Some entries follow. Reproduce exactly the lines starting at the one with "Frame : Type;" and stopping after the one with "predict_proba : Frame -> result float;".

Excerpts from a dataset:
________________________________________

Definition SYSTEM_FONTS_REG_PATH : string := "SOFTWARE\Microsoft\Windows NT\CurrentVersion\Fonts".
Definition USER_FONTS_REG_PATH : string := "SOFTWARE\Microsoft\Windows NT\CurrentVersion\Fonts".

(** The instance attributes set by [__init__]. *)
Record FontManager := mk_FontManager {
  system_fonts_dir : string;
  user_fonts_dir : string
}.

(** [__init__], from the environment variables it reads. *)
Definition init `{!Str.Unicode} (WINDIR LOCALAPPDATA : string) : FontManager :=
  {| system_fonts_dir := ntpath.join WINDIR ["Fonts"];
     user_fonts_dir := ntpath.join LOCALAPPDATA ["Microsoft"; "Windows"; "Fonts"] |}.

(** An entry of the catalog: the dict with keys name, file, path, type. *)
Record FontRecord := mk_FontRecord {
  name : string;
  file : string;
  path : string;
  type : string
}.

#[global] Instance FontRecord_eq_dec : EqDecision FontRecord.
Proof. solve_decision. Defined.

Definition SYSTEM_FONT : string := "系统字体".
Definition USER_FONT : string := "用户字体".

(** The local variables of [get_installed_fonts]. *)
Record Locals := mk_Locals {
  fonts : list FontRecord;
  added_fonts : gset (string * string)
}.

Inductive loop_ctl := Continue | Break.

Section Program.

Context `{unicode : !Str.Unicode}.

Section Enumerator.

Variable self : FontManager.
Variable w : World.

(** [get_installed_fonts], lines 36-106. The two blocks that read the
    hives differ only in the root key and the font directory; they are one
    definition here, [read_hive].

    The body of the [try] inside the [while True] loop (lines 50-68 and
    81-100), for the hive whose font directory is [fonts_dir]. *)
Definition enum_body (fonts_dir : string) (key : HKEY) (i : nat) : M Locals unit :=
  let* nv := liftR (winreg.EnumValue w key i) in
  let '(name, value) := nv in
  let font_path :=
    if negb (ntpath.isabs value) then ntpath.join fonts_dir [value] else value in
  if os.path_exists w font_path then
    let is_system :=
      Str.startswith (Str.lower font_path) (Str.lower (system_fonts_dir self)) in
    let font_key := (name, Str.lower font_path) in
    let* l := get in
    if bool_decide (font_key ∉ added_fonts l) then
      let record :=
        {| name := name; file := value; path := font_path;
           type := if is_system then SYSTEM_FONT else USER_FONT |} in
      put (mk_Locals (fonts l ++ [record]) (added_fonts l)) ;;
      let* l := get in
      put (mk_Locals (fonts l) ({[font_key]} ∪ added_fonts l))
    else ret tt
  else ret tt.
(** [p.save()] on an instance built by the constructor: an INSERT, which
    the unique index on [observation_id] rejects for a known id. *)
Definition save_new (oid : string) (proba_ prediction_ : float)
    (observation_ : string) (db : Database) : result Database :=
  if existsb (has_id oid) db then Raise IntegrityError
  else Ok (db ++ [mkPrediction (next_id db) oid observation_
                               prediction_ proba_ None])%list.

(** [p.save()] on an instance read from the table: an UPDATE of every
    column of the row whose primary key is [id p]. *)
Definition save_existing (p : Prediction) (db : Database) : Database :=
  map (fun r => if bool_decide (id r = id p) then p else r) db.

(** [DB.rollback()]: the connection commits each statement on its own, so
    a rejected INSERT leaves nothing to undo. *)
Definition rollback (db : Database) : Database := db.

Definition set_true_class (p : Prediction) (tc : option Z) : Prediction :=
  mkPrediction (id p) (observation_id p) (observation p)
               (prediction p) (proba p) tc.

(** [Prediction.select()]: every row, in table order. *)
Definition select (db : Database) : list Prediction := db.

(** ** What the handlers take from outside the module

    The pickled artifact under [model/] and the conversions the libraries
    apply to values of a kind the handlers are not written for. *)
Record Collaborators : Type := mkCollaborators {
  (** the data frame handed to the pipeline *)
  Frame : Type;
  (** [pd.DataFrame([observation], columns=columns).astype(dtypes)] *)
  to_frame : pyval -> result Frame;
  (** [pipeline.predict_proba(obs)[0, 1]] *)
  predict_proba : Frame -> result float;
  (** [pipeline.predict(obs)], read as the number the FloatField stores *)
  pipeline_predict : Frame -> result float;
  (** how a TextField turns a value that is not a str into a key
      ([None] for a comparison no row can satisfy) *)
  text_db_value : pyval -> result (option string);
  (** what an IntegerField and the engine make of a float or a str
      assigned to [true_class]; the table follows the column as it is
      declared, an INTEGER or NULL *)
  int_db_value : pyval -> result (option Z);
  (** [str(v)] for a value that is not a str *)
  py_str : pyval -> string
}.

(** [bool(prediction)]: a number is true unless it equals zero. *)
Definition truthy (f : float) : bool := negb (PrimFloat.eqb f 0%float).

Definition text_value (E : Collaborators) (v : pyval)
    : result (option string) :=
  match v with
  | PStr s => Ok (Some s)
  | _ => text_db_value E v
  end.

(** An int the engine can bind to an INTEGER column: a signed 64-bit
    number.  The driver raises [OverflowError] for any other. *)
Definition int64 (z : Z) : bool :=
  (- 2 ^ 63 <=? z) && (z <? 2 ^ 63).

(** What [p.save()] makes of the value assigned to [true_class], before
    any statement reaches the table. *)
Definition int_value (E : Collaborators) (v : pyval)
    : result (option Z) :=
  match v with
  | PNone => Ok None
  | PBool b => Ok (Some (Z.b2z b))
  | PInt z => if int64 z then Ok (Some z) else Raise OverflowError
  | PList _ | PDict _ => Raise TypeError
  | PFloat _ | PStr _ => int_db_value E v
  end.

(** The text ['{}'.format(v)] puts in place of the braces. *)
Definition format_arg (E : Collaborators) (v : pyval) : string :=
  match v with
  | PStr s => s
  | _ => py_str E v
  end.

Definition dquote : string := String "034"%char "".

Definition already_exists_msg (shown : string) : string :=
  "Observation ID: " +:+ dquote +:+ shown +:+ dquote +:+ " already exists".

Definition does_not_exist_msg (shown : string) : string :=
  "Observation ID: " +:+ dquote +:+ shown +:+ dquote +:+ " does not exist".

Definition malformed_msg : string := "error malformed request".

(** ** The handlers *)

(** A request: the raw body [request.data] and what [request.get_json()]
    makes of it, the parsed document or the exception it raises
    ([BadRequest] for a body that is not JSON). *)
Record request : Type := mkRequest {
  data : string;
  get_json : result pyval
}.

(** Lines 101-108 of [predict]: everything between validation and the
    construction of the row. *)
Definition score (E : Collaborators) (obs_dict : pyval)
    : result (pyval * float * float) :=
  _id <- py_getitem obs_dict "observation_id" ;;
  obs <- to_frame E obs_dict ;;
  proba_ <- predict_proba E obs ;;
  prediction_ <- pipeline_predict E obs ;;
  Ok (_id, proba_, prediction_).

(** [p.save()] inside the [try] of [predict]. *)
Definition save_prediction (E : Collaborators) (_id : pyval)
    (proba_ prediction_ : float) (observation_ : string) (db : Database)
    : result Database :=
  key <- text_value E _id ;;
  match key with
  | Some oid => save_new oid proba_ prediction_ observation_ db
  | None => Raise IntegrityError
  end.

(** The handler of [/should_search].  The first component is what the
    view function returns ([Ok] of the dict given to [jsonify]) or the
    exception that leaves it; [request.get_json()] is called outside any
    [try]. *)
Definition predict (E : Collaborators) (req : request) (db : Database)
    : result pyval * Database :=
  match get_json req with
  | Raise e => (Raise e, db)
  | Ok obs_dict =>
  match verify_data_types obs_dict with
  | Raise e => (Raise e, db)
  | Ok (is_error, error_msg) =>
      if is_error then (Ok (PDict {[ "error" := error_msg ]}), db)
      else
        match score E obs_dict with
        | Raise e => (Raise e, db)
        | Ok (_id, proba_, prediction_) =>
            let outcome := PBool (truthy prediction_) in
            match save_prediction E _id proba_ prediction_ (data req) db with
            | Ok db' => (Ok (PDict {[ "outcome" := outcome ]}), db')
            | Raise IntegrityError =>
                let error_msg := already_exists_msg (format_arg E _id) in
                (Ok (PDict (<[ "error" := PStr error_msg ]>
                              {[ "outcome" := outcome ]})),
                 rollback db)
            | Raise e => (Raise e, db)
            end
        end
  end
  end.

(** The body of the [try] in [update]. *)
Definition update_try (E : Collaborators) (obs : pyval) (db : Database)
    : result (pyval * Database) :=
  oid <- py_getitem obs "observation_id" ;;
  key <- text_value E oid ;;
  p <- match key with
       | Some k => get k db
       | None => Raise DoesNotExist
       end ;;
  outcome <- py_getitem obs "outcome" ;;
  tc <- int_value E outcome ;;
  let p' := set_true_class p tc in
  Ok (PDict (<[ "observation_id" := PStr (observation_id p') ]>
            (<[ "outcome" := outcome ]>
              {[ "predicted_outcome" := PFloat (prediction p') ]})),
      save_existing p' db).

(** The handler of [/search_result]; [request.get_json()] is called
    before the [try]. *)
Definition update (E : Collaborators) (req : request) (db : Database)
    : result pyval * Database :=
  match get_json req with
  | Raise e => (Raise e, db)
  | Ok obs =>
  match update_try E obs db with
  | Ok (response, db') => (Ok response, db')
  | Raise DoesNotExist =>
      match py_getitem obs "id" with
      | Ok shown =>
          (Ok (PDict {[ "error" :=
                 PStr (does_not_exist_msg (format_arg E shown)) ]}), db)
      | Raise e => (Raise e, db)
      end
  | Raise _ => (Ok (PDict {[ "error" := PStr malformed_msg ]}), db)
  end
  end.

(** [model_to_dict(obs)]: one entry per column, the primary key
    included; a NULL [true_class] reads as [None]. *)
Definition model_to_dict (p : Prediction) : pyval :=
  PDict (<[ "id" := PInt (id p) ]>
        (<[ "observation_id" := PStr (observation_id p) ]>
        (<[ "observation" := PStr (observation p) ]>
        (<[ "prediction" := PFloat (prediction p) ]>
        (<[ "proba" := PFloat (proba p) ]>
          {[ "true_class" := match true_class p with
                             | Some z => PInt z
                             | None => PNone
                             end ]}))))).

(** The handler of [/list-db-contents]: the list given to [jsonify]. *)
Definition list_db_contents (db : Database) : pyval :=
  PList (map model_to_dict (select db)).

(** ** The application: one call after another on the same table *)

(** A call to one of the three routes. *)
Inductive call : Type :=
  | ShouldSearch (req : request)
  | SearchResult (req : request)
  | ListDbContents.

(** What the route answers and the table it leaves.  An exception that
    leaves a view function ends that request only. *)
Definition serve (E : Collaborators) (c : call) (db : Database)
    : result pyval * Database :=
  match c with
  | ShouldSearch req => predict E req db
  | SearchResult req => update E req db
  | ListDbContents => (Ok (list_db_contents db), db)
  end.

(** The table after a sequence of calls. *)
Fixpoint run (E : Collaborators) (calls : list call) (db : Database)
    : Database :=
  match calls with
  | [] => db
  | c :: rest => run E rest (snd (serve E c db))
  end.

(** ** The vocabulary of the statements *)

(** The field [f] of the table is present in [d] with an allowed kind. *)
Definition field_ok (d : gmap string pyval) (f : string * list pytype)
    : bool :=
  match d !! f.1 with
  | Some v => type_in (type_of v) f.2
  | None => false
  end.

(** The entries of the table that come before [col]. *)
Fixpoint fields_before (col : string) (tbl : list (string * list pytype))
    : list (string * list pytype) :=
  match tbl with
  | [] => []
  | f :: rest =>
      if bool_decide (f.1 = col) then [] else f :: fields_before col rest
  end.

(** Both keys of the table are unique: the primary key and the indexed
    [observation_id]. *)
Definition wf (db : Database) : Prop :=
  List.NoDup (map id db) /\ List.NoDup (map observation_id db).

(** The number of rows stored under [oid]. *)
Definition count_id (oid : string) (db : Database) : nat :=
  length (List.filter (has_id oid) db).

(** The verifier accepts the request's payload and the artifact scores
    it: [oid] is the id it carries, [pr] the probability of the positive
    class and [pd] the label. *)
Definition scores_as (E : Collaborators) (req : request) (oid : string)
    (pr pd : float) : Prop :=
  exists obs_dict,
    get_json req = Ok obs_dict /\
    verify_data_types obs_dict = Ok (false, all_correct) /\
    score E obs_dict = Ok (PStr oid, pr, pd).

Definition outcome_only (pd : float) : pyval :=
  PDict {[ "outcome" := PBool (truthy pd) ]}.

Definition outcome_and_error (pd : float) (msg : string) : pyval :=
  PDict (<[ "error" := PStr msg ]> {[ "outcome" := PBool (truthy pd) ]}).

Definition reconciled (oid : string) (outcome : pyval) (p : Prediction)
    : pyval :=
  PDict (<[ "observation_id" := PStr oid ]>
        (<[ "outcome" := outcome ]>
          {[ "predicted_outcome" := PFloat (prediction p) ]})).

(** The outcomes the handlers are written for, and the value the
    INTEGER column holds for each: a null stays a null, a boolean is
    stored as 1 or 0, an int that fits in 64 bits as itself. *)
Inductive stores : pyval -> option Z -> Prop :=
  | stores_null : stores PNone None
  | stores_bool (b : bool) : stores (PBool b) (Some (if b then 1 else 0))
  | stores_int (z : Z) :
      - 2 ^ 63 <= z < 2 ^ 63 -> stores (PInt z) (Some z).

(** The entry [outcome] of an answer, when it has one. *)
Definition outcome_of (answer : result pyval) : option pyval :=
  match answer with
  | Ok (PDict d) => d !! "outcome"
  | _ => None
  end.

(** The entry of a dict under a key. *)
Definition entry (k : string) (v : pyval) : option pyval :=
  match v with
  | PDict d => d !! k
  | _ => None
  end.

(** The columns of a row that are written once, when it is inserted. *)
Definition written_once (p : Prediction)
    : Z * string * string * float * float :=
  (id p, observation_id p, observation p, prediction p, proba p).

(** The kinds of value no field of the table allows. *)
Definition never_allowed : list pytype := [TNone; TList; TDict].

(** ** A stand-in for the collaborators, used to run the handlers *)

Module Demo.

Definition columns : list string :=
  [ "Type"; "Date"; "Part of a policing operation"; "Latitude";
    "Longitude"; "Gender"; "Age range"; "Officer-defined ethnicity";
    "Legislation"; "Object of search"; "station" ].

(** An int that no float64 can hold. *)
Definition overflows (cell : option pyval) : bool :=
  match cell with
  | Some (PInt z) => bool_decide (2 ^ 1024 <= Z.abs z)
  | _ => false
  end.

________________________________________

◆ Answer section:
  Frame : Type;
  (** [pd.DataFrame([observation], columns=columns).astype(dtypes)] *)
  to_frame : pyval -> result Frame;
  (** [pipeline.predict_proba(obs)[0, 1]] *)
  predict_proba : Frame -> result float;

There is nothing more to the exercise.